(* ===== verification/HarborProof.v ===== *)
(** * The parts of the harbor service

    The ring of a queue is a list, the chained hash a map from names, and the
    headers of messages are numbers in big-endian order. *)

From Stdlib Require Import ZArith Lia.
From stdpp Require Import base tactics option numbers gmap list strings.
From S2P Require Import Prelude MessageQueue HandleStorage Netpack Libc Server HarborService.

#[global] Arguments queue_fuel : simpl never.
#[global] Arguments hash_new : simpl never.

(** ** Queues *)

(** The index of the [i]th message. *)
Definition ring_at (q : harbor_msg_queue) (i : nat) : nat := Z.to_nat ((hq_head q + Z.of_nat i) mod hq_size q).

Record hq_repr (q : harbor_msg_queue) (l : list harbor_msg) : Prop := mk_hq_repr {
  hqr_size : ∃ k, 10 <= k <= 30 ∧ hq_size q = 2 ^ k;
  hqr_data : Z.of_nat (length (hq_data q)) = hq_size q;
  hqr_head : 0 <= hq_head q < hq_size q;
  hqr_len : Z.of_nat (length l) < hq_size q;
  hqr_tail : hq_tail q = (hq_head q + Z.of_nat (length l)) mod hq_size q;
  hqr_cells : ∀ i m, l !! i = Some m → hq_data q !! ring_at q i = Some (Some m)
}.

(** The most messages a queue can hold. *)
Definition QUEUE_MAX : Z := 2 ^ 30 - 1.

Lemma pow2_bounds k : 10 <= k <= 30 → 1024 <= 2 ^ k <= 2 ^ 30.
Proof.
  intros Hk. split; [change 1024 with (2 ^ 10)|]; apply Z.pow_le_mono_r; lia.
Qed.

Lemma hq_size_bounds q l : hq_repr q l → 1024 <= hq_size q <= 2 ^ 30.
Proof. intros [(k & Hk & ->) ]. by apply pow2_bounds. Qed.

Lemma mod_wrap a s : 0 <= a < 2 * s → a mod s = if a <? s then a else a - s.
Proof.
  intros Ha. destruct (Z.ltb_spec a s); [apply Z.mod_small; lia|].
  replace a with (a - s + 1 * s) at 1 by lia. rewrite Z_mod_plus_full. apply Z.mod_small. lia.
Qed.

Lemma mod_inj s h i j : 0 <= h < s → 0 <= i < s → 0 <= j < s → (h + i) mod s = (h + j) mod s → i = j.
Proof. intros. rewrite !mod_wrap in * by lia. zcases; revert H2; zcases; lia. Qed.

Lemma ring_at_inj q l i j : hq_repr q l → Z.of_nat i < hq_size q → Z.of_nat j < hq_size q → ring_at q i = ring_at q j → i = j.
Proof.
  intros Hq Hi Hj E. pose proof (hqr_head _ _ Hq). pose proof (hq_size_bounds _ _ Hq). unfold ring_at in E.
  apply Z2Nat.inj in E; [|apply Z.mod_pos_bound; lia..]. apply (mod_inj (hq_size q)) in E; lia.
Qed.

Lemma hq_new_repr : hq_repr new_queue [].
Proof.
  split; cbn [new_queue hq_size hq_data hq_head hq_tail length]; try done.
  - exists 10. done.
Qed.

◇ ◇ ◇ ◇ ◇

All that is wanted is a faithful reproduction of the line above with "Lemma mod_wrap a", the line with "Proof. intros. rewrite", and every line in between.

SOLUTION:
Lemma mod_wrap a s : 0 <= a < 2 * s → a mod s = if a <? s then a else a - s.
Proof.
  intros Ha. destruct (Z.ltb_spec a s); [apply Z.mod_small; lia|].
  replace a with (a - s + 1 * s) at 1 by lia. rewrite Z_mod_plus_full. apply Z.mod_small. lia.
Qed.

Lemma mod_inj s h i j : 0 <= h < s → 0 <= i < s → 0 <= j < s → (h + i) mod s = (h + j) mod s → i = j.
Proof. intros. rewrite !mod_wrap in * by lia. zcases; revert H2; zcases; lia. Qed.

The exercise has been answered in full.